Stored data:
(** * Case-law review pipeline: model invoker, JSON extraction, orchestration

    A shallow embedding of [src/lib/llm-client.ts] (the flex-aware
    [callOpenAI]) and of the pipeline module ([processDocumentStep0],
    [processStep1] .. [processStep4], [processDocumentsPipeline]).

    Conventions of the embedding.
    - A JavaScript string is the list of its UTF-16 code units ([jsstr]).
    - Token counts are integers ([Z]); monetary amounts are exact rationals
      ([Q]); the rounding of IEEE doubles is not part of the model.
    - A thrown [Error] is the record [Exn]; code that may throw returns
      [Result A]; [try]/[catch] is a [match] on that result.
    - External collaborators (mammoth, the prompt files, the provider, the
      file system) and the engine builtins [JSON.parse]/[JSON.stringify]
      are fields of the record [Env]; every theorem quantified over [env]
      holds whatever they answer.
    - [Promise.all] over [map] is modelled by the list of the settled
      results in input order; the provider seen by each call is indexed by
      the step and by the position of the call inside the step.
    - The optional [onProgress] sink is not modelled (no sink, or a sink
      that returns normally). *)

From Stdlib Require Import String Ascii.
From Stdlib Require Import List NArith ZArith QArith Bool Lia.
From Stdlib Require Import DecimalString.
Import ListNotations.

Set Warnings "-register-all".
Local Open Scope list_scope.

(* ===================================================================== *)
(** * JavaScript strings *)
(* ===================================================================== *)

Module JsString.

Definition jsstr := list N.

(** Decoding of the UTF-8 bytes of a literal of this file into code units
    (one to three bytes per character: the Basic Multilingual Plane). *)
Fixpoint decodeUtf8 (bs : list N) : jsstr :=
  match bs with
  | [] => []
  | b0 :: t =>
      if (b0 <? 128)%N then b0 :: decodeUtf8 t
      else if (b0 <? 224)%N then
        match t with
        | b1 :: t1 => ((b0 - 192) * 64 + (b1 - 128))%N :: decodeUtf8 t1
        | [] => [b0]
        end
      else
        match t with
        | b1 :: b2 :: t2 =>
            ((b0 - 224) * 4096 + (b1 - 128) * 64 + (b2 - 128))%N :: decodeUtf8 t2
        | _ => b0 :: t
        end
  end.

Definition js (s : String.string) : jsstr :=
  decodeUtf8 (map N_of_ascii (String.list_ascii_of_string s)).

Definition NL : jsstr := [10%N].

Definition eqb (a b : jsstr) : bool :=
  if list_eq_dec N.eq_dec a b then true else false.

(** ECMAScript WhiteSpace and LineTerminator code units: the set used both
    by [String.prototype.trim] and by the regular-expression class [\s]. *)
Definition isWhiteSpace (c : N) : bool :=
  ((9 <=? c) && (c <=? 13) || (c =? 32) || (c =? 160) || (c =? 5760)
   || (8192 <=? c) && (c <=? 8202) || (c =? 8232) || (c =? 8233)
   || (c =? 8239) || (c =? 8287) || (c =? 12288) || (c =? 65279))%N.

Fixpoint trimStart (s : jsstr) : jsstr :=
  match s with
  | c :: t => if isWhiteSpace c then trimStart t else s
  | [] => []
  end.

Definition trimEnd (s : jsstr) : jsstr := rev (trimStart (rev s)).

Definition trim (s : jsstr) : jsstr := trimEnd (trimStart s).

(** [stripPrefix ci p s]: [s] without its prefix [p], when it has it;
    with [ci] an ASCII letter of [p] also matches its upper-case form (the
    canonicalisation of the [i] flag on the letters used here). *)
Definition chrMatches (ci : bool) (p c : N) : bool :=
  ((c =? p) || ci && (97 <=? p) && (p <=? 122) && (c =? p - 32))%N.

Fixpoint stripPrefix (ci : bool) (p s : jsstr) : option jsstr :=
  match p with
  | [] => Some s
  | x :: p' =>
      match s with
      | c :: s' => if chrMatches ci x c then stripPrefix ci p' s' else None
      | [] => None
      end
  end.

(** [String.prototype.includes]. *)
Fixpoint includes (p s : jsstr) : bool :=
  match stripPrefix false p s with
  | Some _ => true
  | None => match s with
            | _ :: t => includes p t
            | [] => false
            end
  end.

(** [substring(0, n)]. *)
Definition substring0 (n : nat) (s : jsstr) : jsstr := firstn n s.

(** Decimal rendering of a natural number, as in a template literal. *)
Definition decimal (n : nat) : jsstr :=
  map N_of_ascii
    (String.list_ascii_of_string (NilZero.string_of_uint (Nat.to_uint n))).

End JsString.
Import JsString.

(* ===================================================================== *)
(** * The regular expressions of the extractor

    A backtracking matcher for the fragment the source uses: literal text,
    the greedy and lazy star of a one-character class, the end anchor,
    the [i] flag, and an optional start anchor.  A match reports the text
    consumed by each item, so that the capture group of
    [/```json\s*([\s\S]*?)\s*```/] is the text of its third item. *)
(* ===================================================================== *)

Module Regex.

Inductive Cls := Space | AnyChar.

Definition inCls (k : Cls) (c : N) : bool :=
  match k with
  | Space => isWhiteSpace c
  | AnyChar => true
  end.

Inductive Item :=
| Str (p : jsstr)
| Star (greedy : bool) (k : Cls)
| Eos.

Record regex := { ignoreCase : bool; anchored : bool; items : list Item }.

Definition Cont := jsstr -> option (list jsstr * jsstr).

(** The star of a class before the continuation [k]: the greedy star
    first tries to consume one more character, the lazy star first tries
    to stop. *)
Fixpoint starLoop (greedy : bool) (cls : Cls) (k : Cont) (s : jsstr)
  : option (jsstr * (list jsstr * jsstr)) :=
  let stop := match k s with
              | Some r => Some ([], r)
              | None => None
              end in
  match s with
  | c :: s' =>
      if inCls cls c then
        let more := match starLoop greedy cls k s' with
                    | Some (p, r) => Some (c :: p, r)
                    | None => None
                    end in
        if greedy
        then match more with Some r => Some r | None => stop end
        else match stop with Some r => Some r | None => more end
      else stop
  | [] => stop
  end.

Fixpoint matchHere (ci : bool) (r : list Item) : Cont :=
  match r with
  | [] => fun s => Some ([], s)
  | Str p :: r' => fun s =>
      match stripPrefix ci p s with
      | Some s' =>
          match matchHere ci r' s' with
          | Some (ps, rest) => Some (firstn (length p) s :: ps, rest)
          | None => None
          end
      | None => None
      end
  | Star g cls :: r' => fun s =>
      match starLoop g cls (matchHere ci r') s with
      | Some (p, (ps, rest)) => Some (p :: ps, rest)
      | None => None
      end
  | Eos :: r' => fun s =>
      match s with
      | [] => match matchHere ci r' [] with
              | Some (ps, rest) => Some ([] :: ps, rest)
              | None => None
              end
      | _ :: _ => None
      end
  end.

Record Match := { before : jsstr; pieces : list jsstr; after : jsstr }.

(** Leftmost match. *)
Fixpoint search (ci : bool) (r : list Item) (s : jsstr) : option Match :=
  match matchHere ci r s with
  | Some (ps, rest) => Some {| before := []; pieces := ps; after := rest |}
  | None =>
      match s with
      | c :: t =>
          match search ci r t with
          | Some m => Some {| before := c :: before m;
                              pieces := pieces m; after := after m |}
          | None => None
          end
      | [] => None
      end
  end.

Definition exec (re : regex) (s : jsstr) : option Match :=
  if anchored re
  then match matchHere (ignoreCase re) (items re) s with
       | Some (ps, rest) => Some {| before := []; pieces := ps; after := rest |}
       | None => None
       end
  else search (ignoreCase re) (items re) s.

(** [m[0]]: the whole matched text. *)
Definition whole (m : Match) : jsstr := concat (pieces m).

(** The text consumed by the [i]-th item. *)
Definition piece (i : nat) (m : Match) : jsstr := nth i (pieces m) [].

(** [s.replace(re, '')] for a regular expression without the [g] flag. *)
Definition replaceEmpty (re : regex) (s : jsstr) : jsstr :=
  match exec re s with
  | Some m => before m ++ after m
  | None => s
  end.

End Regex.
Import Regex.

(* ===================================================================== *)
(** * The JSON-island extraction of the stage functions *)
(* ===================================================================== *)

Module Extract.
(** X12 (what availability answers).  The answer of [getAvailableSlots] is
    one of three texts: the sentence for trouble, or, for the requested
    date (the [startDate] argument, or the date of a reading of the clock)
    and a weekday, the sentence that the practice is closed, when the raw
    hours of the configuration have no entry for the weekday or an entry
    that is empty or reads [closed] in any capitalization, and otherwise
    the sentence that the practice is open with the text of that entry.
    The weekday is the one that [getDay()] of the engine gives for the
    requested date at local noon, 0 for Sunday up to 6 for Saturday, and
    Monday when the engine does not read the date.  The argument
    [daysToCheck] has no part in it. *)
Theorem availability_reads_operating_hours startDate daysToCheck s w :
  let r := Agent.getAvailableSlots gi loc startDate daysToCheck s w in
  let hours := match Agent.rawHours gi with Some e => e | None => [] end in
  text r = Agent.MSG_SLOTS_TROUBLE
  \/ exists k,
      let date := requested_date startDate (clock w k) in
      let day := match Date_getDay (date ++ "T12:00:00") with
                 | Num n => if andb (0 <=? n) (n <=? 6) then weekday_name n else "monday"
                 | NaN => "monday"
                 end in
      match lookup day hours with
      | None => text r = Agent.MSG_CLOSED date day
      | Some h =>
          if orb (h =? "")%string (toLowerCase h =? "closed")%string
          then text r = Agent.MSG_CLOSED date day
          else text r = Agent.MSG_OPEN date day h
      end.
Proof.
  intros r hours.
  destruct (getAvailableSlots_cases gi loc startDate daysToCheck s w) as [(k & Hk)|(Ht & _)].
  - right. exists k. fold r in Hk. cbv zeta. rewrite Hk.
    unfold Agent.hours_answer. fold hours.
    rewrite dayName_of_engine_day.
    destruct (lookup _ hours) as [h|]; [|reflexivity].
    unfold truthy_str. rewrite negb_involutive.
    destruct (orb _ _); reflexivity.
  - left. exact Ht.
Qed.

▶ _WORK REQUIRED_
Reproduce exactly, please, only the lines from the start of the data above to the line that contains "[callOpenAI]) and of", with both ends kept.

▶ _ANSWER AREA_
(** * Case-law review pipeline: model invoker, JSON extraction, orchestration

    A shallow embedding of [src/lib/llm-client.ts] (the flex-aware
    [callOpenAI]) and of the pipeline module ([processDocumentStep0],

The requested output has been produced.